What do the lines say from the start of the entries through the one containing "split; intros Hok p."? Repeat them exactly.
____________
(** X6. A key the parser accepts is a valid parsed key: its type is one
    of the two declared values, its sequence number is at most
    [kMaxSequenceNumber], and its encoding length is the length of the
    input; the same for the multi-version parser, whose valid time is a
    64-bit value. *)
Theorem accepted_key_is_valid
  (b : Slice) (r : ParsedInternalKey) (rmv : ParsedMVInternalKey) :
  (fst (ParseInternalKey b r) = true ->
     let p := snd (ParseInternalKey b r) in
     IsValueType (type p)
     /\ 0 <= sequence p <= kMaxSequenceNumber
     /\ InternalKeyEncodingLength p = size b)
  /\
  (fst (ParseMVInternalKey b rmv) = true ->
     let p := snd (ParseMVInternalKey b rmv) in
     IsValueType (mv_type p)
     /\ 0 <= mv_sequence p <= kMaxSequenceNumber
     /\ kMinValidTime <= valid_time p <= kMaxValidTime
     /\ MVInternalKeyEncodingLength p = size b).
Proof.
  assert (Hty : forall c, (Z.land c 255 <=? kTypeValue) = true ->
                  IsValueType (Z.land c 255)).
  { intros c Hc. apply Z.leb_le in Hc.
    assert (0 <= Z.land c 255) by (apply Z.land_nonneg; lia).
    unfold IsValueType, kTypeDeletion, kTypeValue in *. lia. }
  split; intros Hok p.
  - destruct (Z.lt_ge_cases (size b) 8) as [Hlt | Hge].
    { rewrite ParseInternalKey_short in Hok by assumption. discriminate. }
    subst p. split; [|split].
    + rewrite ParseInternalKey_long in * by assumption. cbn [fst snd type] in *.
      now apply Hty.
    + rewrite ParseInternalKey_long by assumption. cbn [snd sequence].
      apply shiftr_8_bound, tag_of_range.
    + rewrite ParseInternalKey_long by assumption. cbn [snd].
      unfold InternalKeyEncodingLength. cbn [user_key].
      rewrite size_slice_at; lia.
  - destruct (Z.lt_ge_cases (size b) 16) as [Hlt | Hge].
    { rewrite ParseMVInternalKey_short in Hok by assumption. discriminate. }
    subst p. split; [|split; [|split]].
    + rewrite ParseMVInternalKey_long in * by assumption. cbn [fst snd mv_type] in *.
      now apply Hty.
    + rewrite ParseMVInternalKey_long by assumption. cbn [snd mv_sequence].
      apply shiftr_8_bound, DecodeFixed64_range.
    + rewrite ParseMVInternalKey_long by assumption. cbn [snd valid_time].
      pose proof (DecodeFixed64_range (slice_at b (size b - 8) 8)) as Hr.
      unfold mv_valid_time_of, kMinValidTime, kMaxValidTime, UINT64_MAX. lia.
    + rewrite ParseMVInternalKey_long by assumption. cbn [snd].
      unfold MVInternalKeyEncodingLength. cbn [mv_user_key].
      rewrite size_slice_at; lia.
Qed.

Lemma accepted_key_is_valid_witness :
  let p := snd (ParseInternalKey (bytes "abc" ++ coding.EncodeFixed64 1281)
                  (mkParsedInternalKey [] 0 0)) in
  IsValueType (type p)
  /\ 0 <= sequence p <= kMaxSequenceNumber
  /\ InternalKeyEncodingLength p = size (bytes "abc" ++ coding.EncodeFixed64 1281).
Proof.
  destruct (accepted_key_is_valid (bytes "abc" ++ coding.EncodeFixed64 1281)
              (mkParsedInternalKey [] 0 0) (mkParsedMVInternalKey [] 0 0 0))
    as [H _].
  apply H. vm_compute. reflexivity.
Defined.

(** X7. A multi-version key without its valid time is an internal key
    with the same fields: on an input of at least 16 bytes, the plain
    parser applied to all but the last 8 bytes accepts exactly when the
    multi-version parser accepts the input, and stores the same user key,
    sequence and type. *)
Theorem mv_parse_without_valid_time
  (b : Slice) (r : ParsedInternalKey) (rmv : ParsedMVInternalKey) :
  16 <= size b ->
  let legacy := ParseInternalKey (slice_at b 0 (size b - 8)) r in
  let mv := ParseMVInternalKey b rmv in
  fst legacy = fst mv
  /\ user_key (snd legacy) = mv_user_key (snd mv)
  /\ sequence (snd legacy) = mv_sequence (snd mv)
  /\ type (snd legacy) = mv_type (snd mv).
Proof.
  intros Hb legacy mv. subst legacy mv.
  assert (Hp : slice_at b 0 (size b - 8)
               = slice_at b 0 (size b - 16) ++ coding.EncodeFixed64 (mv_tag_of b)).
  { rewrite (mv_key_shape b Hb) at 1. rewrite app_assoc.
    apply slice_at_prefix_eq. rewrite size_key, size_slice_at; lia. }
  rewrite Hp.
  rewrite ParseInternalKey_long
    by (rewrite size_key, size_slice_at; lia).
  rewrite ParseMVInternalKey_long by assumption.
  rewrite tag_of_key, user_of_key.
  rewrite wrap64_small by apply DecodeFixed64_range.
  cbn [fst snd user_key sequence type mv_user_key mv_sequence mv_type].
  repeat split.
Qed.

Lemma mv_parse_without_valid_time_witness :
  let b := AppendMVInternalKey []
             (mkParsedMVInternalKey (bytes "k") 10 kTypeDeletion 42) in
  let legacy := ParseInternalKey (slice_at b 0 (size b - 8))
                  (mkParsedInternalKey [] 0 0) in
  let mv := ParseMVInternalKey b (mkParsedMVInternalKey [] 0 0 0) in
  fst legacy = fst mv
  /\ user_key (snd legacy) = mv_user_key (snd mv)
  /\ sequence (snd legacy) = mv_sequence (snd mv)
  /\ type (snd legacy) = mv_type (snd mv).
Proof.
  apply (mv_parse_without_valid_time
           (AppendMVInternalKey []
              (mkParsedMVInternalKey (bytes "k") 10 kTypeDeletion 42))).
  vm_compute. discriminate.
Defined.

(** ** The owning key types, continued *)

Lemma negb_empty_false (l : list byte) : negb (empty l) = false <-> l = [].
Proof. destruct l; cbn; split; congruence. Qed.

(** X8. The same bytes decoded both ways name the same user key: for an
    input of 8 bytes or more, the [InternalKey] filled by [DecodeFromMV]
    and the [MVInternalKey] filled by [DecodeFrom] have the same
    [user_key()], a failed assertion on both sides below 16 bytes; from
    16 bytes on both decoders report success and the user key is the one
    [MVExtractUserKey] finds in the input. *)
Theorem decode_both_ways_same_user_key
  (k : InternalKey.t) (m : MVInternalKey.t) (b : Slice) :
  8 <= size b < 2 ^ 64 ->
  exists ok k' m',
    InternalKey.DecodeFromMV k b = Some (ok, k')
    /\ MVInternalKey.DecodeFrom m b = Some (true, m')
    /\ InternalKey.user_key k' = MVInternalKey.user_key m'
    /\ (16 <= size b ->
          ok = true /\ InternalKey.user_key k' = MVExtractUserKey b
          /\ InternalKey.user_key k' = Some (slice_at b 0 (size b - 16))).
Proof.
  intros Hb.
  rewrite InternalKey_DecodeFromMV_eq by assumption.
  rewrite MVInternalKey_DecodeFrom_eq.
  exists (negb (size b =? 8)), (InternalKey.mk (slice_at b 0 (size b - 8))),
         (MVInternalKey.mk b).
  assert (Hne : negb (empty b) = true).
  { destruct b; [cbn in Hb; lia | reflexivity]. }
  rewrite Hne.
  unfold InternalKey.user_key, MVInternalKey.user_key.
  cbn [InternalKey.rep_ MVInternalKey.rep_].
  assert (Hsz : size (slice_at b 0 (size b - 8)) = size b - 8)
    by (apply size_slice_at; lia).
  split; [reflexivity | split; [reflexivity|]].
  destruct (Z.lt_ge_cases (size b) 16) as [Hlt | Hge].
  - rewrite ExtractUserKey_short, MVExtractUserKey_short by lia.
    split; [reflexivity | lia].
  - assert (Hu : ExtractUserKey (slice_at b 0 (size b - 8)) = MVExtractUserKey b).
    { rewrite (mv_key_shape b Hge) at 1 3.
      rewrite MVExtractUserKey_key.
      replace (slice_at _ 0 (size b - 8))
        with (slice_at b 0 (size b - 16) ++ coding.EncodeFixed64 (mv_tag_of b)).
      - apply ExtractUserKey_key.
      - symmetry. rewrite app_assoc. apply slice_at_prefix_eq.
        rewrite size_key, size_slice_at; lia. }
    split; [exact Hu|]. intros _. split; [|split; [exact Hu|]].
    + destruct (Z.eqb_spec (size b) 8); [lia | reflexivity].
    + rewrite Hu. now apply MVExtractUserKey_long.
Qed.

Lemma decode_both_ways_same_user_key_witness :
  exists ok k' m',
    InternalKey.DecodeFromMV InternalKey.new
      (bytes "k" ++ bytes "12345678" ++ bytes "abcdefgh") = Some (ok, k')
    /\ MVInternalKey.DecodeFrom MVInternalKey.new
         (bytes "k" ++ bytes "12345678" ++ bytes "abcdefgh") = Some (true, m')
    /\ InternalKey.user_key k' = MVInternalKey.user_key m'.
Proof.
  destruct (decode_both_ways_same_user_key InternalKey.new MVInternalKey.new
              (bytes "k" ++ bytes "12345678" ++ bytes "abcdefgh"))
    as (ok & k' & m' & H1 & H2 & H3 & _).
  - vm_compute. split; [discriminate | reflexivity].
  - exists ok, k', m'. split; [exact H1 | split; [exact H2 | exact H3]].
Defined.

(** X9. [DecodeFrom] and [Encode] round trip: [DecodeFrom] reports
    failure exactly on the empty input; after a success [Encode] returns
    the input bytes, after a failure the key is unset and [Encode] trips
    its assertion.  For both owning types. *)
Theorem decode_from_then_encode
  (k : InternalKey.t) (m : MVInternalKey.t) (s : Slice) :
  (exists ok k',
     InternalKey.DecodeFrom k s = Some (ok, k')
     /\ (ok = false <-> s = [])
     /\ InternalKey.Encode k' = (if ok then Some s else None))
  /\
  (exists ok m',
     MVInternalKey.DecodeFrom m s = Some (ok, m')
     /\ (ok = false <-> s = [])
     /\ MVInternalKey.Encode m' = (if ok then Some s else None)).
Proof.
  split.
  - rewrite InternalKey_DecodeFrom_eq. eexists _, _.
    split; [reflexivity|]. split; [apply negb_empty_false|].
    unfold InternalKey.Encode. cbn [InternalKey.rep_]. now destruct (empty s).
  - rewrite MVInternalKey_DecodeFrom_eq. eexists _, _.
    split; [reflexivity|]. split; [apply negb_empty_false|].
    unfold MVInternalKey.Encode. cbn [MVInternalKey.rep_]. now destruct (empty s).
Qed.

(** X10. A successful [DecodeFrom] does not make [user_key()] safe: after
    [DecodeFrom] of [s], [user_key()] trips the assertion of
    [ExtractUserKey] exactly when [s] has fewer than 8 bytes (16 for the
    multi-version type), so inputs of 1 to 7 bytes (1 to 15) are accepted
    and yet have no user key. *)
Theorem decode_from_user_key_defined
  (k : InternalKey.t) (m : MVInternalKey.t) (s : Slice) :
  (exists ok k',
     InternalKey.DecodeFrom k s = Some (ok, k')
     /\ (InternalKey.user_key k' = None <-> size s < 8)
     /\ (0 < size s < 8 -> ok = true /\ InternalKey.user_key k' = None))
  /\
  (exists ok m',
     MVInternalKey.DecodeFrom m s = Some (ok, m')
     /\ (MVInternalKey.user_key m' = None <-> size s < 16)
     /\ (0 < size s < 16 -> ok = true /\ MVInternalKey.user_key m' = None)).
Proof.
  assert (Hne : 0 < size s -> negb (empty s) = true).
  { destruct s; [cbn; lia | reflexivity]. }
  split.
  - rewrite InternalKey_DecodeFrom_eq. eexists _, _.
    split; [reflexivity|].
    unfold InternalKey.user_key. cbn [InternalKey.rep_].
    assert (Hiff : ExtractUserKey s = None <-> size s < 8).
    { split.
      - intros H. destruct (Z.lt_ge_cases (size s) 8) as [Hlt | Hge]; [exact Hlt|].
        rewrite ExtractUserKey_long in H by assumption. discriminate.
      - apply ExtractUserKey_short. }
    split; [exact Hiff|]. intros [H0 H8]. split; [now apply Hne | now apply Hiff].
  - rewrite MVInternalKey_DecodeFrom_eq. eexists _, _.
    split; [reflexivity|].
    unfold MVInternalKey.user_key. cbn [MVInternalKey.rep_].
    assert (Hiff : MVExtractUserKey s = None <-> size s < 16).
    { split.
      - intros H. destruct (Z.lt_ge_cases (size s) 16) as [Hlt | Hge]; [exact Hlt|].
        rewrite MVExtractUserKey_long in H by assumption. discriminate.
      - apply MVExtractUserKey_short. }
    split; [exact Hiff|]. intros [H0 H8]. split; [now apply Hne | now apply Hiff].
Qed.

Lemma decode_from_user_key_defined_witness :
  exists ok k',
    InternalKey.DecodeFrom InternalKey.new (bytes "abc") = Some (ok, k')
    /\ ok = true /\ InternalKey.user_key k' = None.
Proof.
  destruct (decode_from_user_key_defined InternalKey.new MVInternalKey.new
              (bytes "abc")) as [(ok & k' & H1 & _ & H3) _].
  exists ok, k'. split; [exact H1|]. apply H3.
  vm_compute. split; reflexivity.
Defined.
____________
◆ **EXERCISE OUTPUT**
(** X6. A key the parser accepts is a valid parsed key: its type is one
    of the two declared values, its sequence number is at most
    [kMaxSequenceNumber], and its encoding length is the length of the
    input; the same for the multi-version parser, whose valid time is a
    64-bit value. *)
Theorem accepted_key_is_valid
  (b : Slice) (r : ParsedInternalKey) (rmv : ParsedMVInternalKey) :
  (fst (ParseInternalKey b r) = true ->
     let p := snd (ParseInternalKey b r) in
     IsValueType (type p)
     /\ 0 <= sequence p <= kMaxSequenceNumber
     /\ InternalKeyEncodingLength p = size b)
  /\
  (fst (ParseMVInternalKey b rmv) = true ->
     let p := snd (ParseMVInternalKey b rmv) in
     IsValueType (mv_type p)
     /\ 0 <= mv_sequence p <= kMaxSequenceNumber
     /\ kMinValidTime <= valid_time p <= kMaxValidTime
     /\ MVInternalKeyEncodingLength p = size b).
Proof.
  assert (Hty : forall c, (Z.land c 255 <=? kTypeValue) = true ->
                  IsValueType (Z.land c 255)).
  { intros c Hc. apply Z.leb_le in Hc.
    assert (0 <= Z.land c 255) by (apply Z.land_nonneg; lia).
    unfold IsValueType, kTypeDeletion, kTypeValue in *. lia. }
  split; intros Hok p.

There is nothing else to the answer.